Not an overly impressive beginning, perhaps, but one that led to a few modifications that eventually led to the “Little Rock approach plan,” a significant development.
The approach plan mandated that the prospect read the Big Book in three days; keep a twenty eight day diary, write a case history, make a time and money budget, take a two week leave of absence if employed in order to devote two weeks full time to the plan and to accomplish other assignments.
The plan also provided for an individual sponsor for each new man.
Two years after these beginnings, in the fall of 1943, Bill, AA co-founder, and Lois Wilson made a speaking tour from coast to coast that included Little Rock on their agenda for January 17 to 20, 1944.

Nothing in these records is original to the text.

Lemma cells_bytes_from s p n :
  wf_dev (dev s) → 0 <= p → n <= quantum (dev s) - p mod quantum (dev s) →
  cells s (slot_i (dev s) p) (slot_j (dev s) p) (slot_k (dev s) p) n = bytes_from s p n.
Proof.
  intros [] Hp Hn. unfold cells, bytes_from. apply list_fmap_ext. intros i m Hm.
  apply lookup_seq in Hm as [-> ?].
  unfold byte_at. destruct (slot_shift (dev s) p (p + Z.of_nat (0 + i))) as (-> & -> & ->); try lia.
  f_equal. lia.
Qed.

(** ** What each call does under a kernel with memory and no signals *)

Lemma alone_fair {A} : (∀ c z, A c z → doc_ans c z) → fair_contract (Contract A alone False).
Proof. intros HA. split; [done|]. by intros s s' ->. Qed.

Lemma quiet_fair : fair_contract (quiet scull).
Proof. apply alone_fair. apply good_doc. Qed.

#[local] Hint Resolve quiet_fair : ldd.

(** The outcomes such a kernel leaves. *)
Lemma write_outcome_quiet s buf f_pos r s' :
  write_outcome (quiet scull) s buf f_pos r s' →
  ∃ n s1, n = chunk (dev s) f_pos (lenZ buf) ∧ r = Xfer n [] (f_pos + n) ∧
    s' = set_size (Z.max (size (dev s)) (f_pos + n)) s1 ∧
    patched s s1 (slot_i (dev s) f_pos) (slot_j (dev s) f_pos) (slot_k (dev s) f_pos)
      (Some <$> take (Z.to_nat n) buf).
Proof.
  destruct 1 as [s0 z _ [] ?|s0 s1 n z _ [] ?|s0 s1 n z bytes _ [] ?|s0 s1 n Hr -> ?];
    [done..|]. change (s = s0) in Hr. subst s0. eauto 10.
Qed.

Lemma byte_at_set_size n s p : byte_at (set_size n s) p = byte_at s p.
Proof. done. Qed.


Lemma init_window p : 0 <= p < 2 ^ 32 * 4000000 → window (dev scull_init_dev) p.
Proof. done. Qed.


Lemma read_outcome_quiet s count f_pos r s' :
  wf_dev (dev s) → 0 <= f_pos → read_outcome (quiet scull) s count f_pos r s' →
  (grown s s' ∧
   r = if size (dev s) <=? f_pos then Xfer 0 [] f_pos else
       match block_at s (slot_i (dev s) f_pos) (slot_j (dev s) f_pos) with
       | None => Xfer 0 [] f_pos
       | Some _ =>
           let n := chunk (dev s) f_pos (Z.min count (size (dev s) - f_pos)) in
           Xfer n (bytes_from s f_pos n) (f_pos + n)
       end).
Proof.
  intros Hd Hp. destruct 1 as [s0 z _ [] ?|s0 Hr ?|s0 s1 n z _ [] ?|s0 s1 Hr ? ? Hb
    |s0 s1 n z bytes _ [] ?|s0 s1 n Hr Hsz ? -> [b Hb]]; try done.
  all: change (s = s0) in Hr; subst s0; split; [try done|].
  - by rewrite (proj2 (Z.leb_le _ _)) by lia.
  - rewrite (proj2 (Z.leb_gt _ _)) by lia. by rewrite Hb.
  - rewrite (proj2 (Z.leb_gt _ _)) by lia. rewrite Hb. cbv zeta.
    rewrite cells_bytes_from by (done || unfold chunk; lia). done.
Qed.

(** C3: under a kernel with memory and no signals, a read past the end, or in
    a hole of the device, returns 0; any other read returns the bytes stored
    from the file position on, cut at the count, at the end of the data and at
    the end of the quantum, and advances the position by their number. Neither
    the contents nor the size of the device change. *)
Theorem scull_read_returns s count f_pos o :
  idle s → 0 <= count → 0 <= f_pos → f_pos + count <= LONG_MAX → obeys o (quiet scull) →
  ∃ s', run o (scull_read count f_pos) s = Done (
      (if size (dev s) <=? f_pos then Xfer 0 [] f_pos else
       match block_at s (slot_i (dev s) f_pos) (slot_j (dev s) f_pos) with
       | None => Xfer 0 [] f_pos
       | Some _ =>
           let n := Z.min (Z.min count (size (dev s) - f_pos))
                      (quantum (dev s) - f_pos mod quantum (dev s)) in
           Xfer n (bytes_from s f_pos n) (f_pos + n)
       end), s') ∧
    idle s' ∧ size (dev s') = size (dev s) ∧ ∀ p, byte_at s' p = byte_at s p.
Proof.
  intros Hs Hc Hp Hmax Ho.
  destruct (wp_total _ _ _ _ _
    (wp_scull_read _ s count f_pos quiet_fair (proj1 Hs) (proj2 Hs) Hc Hp Hmax) Ho)
    as (r & s' & Hrun & Hout); [by intros []|].
  pose proof (read_outcome_idle _ _ _ _ _ _ quiet_fair Hs Hout) as Hs'.
  apply read_outcome_quiet in Hout as [Hg ->]; [|apply Hs|done].
  exists s'. split_and!; [done|done|apply Hg|]. intros. by apply byte_at_grown.
Qed.

(** Three bytes at the end of the first quantum of a device. *)
Definition example_dev : scull :=
  match run quiet_oracle (scull_write [1; 2; 3] 5) scull_init_dev with
  | Done (_, s) => s
  | _ => scull_init_dev
  end.

Lemma example_idle : idle example_dev.
Proof.
  unfold example_dev.
  destruct (wp_total _ _ _ _ _ (wp_scull_write _ scull_init_dev [1; 2; 3] 5 quiet_fair
    (proj1 init_idle) eq_refl ltac:(done) ltac:(done)) quiet_obeys)
    as (r & s' & -> & Hout); [by intros []|].
  eapply write_outcome_idle, Hout; [apply quiet_fair|apply init_idle|done|done].
Qed.

Lemma scull_read_returns_witness :
  ∃ s', run quiet_oracle (scull_read 2 6) example_dev = Done (Xfer 2 [Some 2; Some 3] 8, s') ∧
    idle s' ∧ size (dev s') = size (dev example_dev) ∧ ∀ p, byte_at s' p = byte_at example_dev p.
Proof.
  apply (scull_read_returns example_dev 2 6 quiet_oracle);
    [apply example_idle|done..|apply quiet_obeys].
Defined.

(** The bytes a write stored, found again. *)
Lemma patched_bytes_from s s' f_pos n bytes m :
  wf_dev (dev s) → 0 <= f_pos → lenZ bytes = n → n <= quantum (dev s) - f_pos mod quantum (dev s) →
  patched s s' (slot_i (dev s) f_pos) (slot_j (dev s) f_pos) (slot_k (dev s) f_pos) (Some <$> bytes) →
  bytes_from (set_size m s') f_pos n = Some <$> bytes.
Proof.
  intros Hd Hp Hlen Hn Hpatch. apply list_eq. intros i. unfold bytes_from.
  rewrite !list_lookup_fmap. destruct (decide (i < Z.to_nat n)%nat) as [Hi|].
  - rewrite lookup_seq_lt by done. cbn. rewrite byte_at_set_size.
    rewrite (byte_at_patched_in s s' f_pos n (Some <$> bytes)); rewrite ?length_fmap; try done; try lia.
    replace (Z.to_nat _) with i by lia. rewrite list_lookup_fmap.
    destruct (lookup_lt_is_Some_2 bytes i) as [b ->]; [lia|done].
  - rewrite !lookup_ge_None_2; rewrite ?length_seq; try done; lia.
Qed.

Lemma patched_block s s' i j k b bytes :
  patched s s' i j k (Some <$> (b :: bytes)) → is_Some (block_at s' i j).
Proof.
  intros Hp. pose proof (patched_cells _ _ _ _ _ _ Hp i j k) as Hc.
  rewrite decide_True in Hc by (split_and!; [done..|cbn; lia]).
  rewrite Nat.sub_diag in Hc. unfold cell_at in Hc. destruct (block_at s' i j); [eauto|done].
Qed.
(** C33: a read of a pipe that is not empty hands over, without sleeping, the
    oldest bytes, as many as the caller asks for and as lie before the end of
    the buffer; the rest stays, in order, and the writers are woken. A read of
    an empty pipe opened with O_NONBLOCK returns -EAGAIN and changes nothing. *)
Theorem scull_p_read_spec s b fuel f_flags count o :
  idle s → buffer s = Some b → 0 < count → obeys o (quiet scull_pipe) →
  if decide (contents s = []) then
    c_bool (Z.land f_flags O_NONBLOCK) = true →
    run o (scull_p_read (S fuel) f_flags count) s = Done ((- EAGAIN, []), s)
  else
    ∃ n s', run o (scull_p_read (S fuel) f_flags count) s =
        Done ((n, take (Z.to_nat n) (contents s)), s') ∧
      0 < n <= count ∧ contents s' = drop (Z.to_nat n) (contents s) ∧
      (n < count → n < lenZ (contents s) → rp s + n = lenZ b) ∧
      wakes s' = WakeOutq :: wakes s ∧ idle s'.
Proof.
  intros Hs Hb Hc Ho. destruct (Hs) as [Hwf Hm].
  pose proof (buffer_geometry s b Hwf Hb) as (Hl & _ & _ & ? & ?). case_decide as E.
  - intros Hnb. destruct (wp_total _ _ _ _ _ (wp_read_empty s b fuel f_flags count Hs Hb E Hnb) Ho)
      as (? & ? & -> & -> & ->); [by intros []|done].
  - destruct (wp_total _ _ _ _ _ (wp_read_takes s b fuel f_flags count Hs Hb E Hc) Ho)
      as (? & s' & Hrun & -> & ->); [by intros []|].
    set (n := Z.min count (avail s)) in *. set (s1 := set_pmutex true s) in *.
    assert (wf s1) as Hwf1 by apply (pipe_idle_held _ Hs).
    assert (0 < avail s) by (apply (avail_pos s b Hwf Hb); by rewrite <-(contents_nil s b)).
    assert (0 <= n <= avail s1) as Hn by (unfold n; change (avail s1) with (avail s); lia).
    exists n. eexists. split_and!; [exact Hrun|unfold n; lia|unfold n; lia| | |done|].
    + exact (contents_taken s1 b n Hwf1 Hb Hn).
    + unfold n. intros ? Hlt. unfold contents, avail, ring_avail in *. rewrite Hb in Hlt.
      rewrite length_ring in Hlt by lia. case_match; zbool; lia.
    + destruct (taken_wf s1 b Hwf1 Hb n Hn). split; by split.
Qed.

The visit included sightseeing trips, a dinner dance in the Skyway room atop the Lafayette Hotel, bull sessions at the club ending with a speech by Bill W. at the Robinson Auditorium.
An advocate for women
Newspaper publicity covering the tour attracted a lot of drunks who wanted to get sober. That included Frances P, a woman, and a dogged advocate of recovery for women.
She would not be denied.
The AA men told her in no uncertain terms that they did not accept women. Totally frustrated she went to Chick W.’s office declaring, “Chick, you have a women member whether you like it or not.”
Chick replied, “You will have to do everything I tell you to do.”
Frances answered, “I’ll walk down Main Street in a G String if that will keep me sober.”
One day while cleaning house and still in shorts and halter and carrying a broom, she impulsively set out to find Doyle W. Doyle another AA member who gave her a list of members to call on and after seeing them all she finally was allowed to attend the group meetings on Thursday evenings.
Bill W’s impact
Bill W’s visit had a huge impact, and Sterling C. located the ideal place at 120 ½ Main Street at normal rent where AA members could gather. All hands were put to work cleaning, painting, plumbing and wiring the new location.
For the next thirteen years 120 ½ Main was the hub of AA activities in the state. The Grapevine characterized it as the mother group of the southwest because so many new groups could trace their origin to someone who had carried the message after finding sobriety at 120 ½ Main.
There were subsequent moves which ended at 2725 West 12st and finally at 1015 Louisiana Street nearly a decade ago.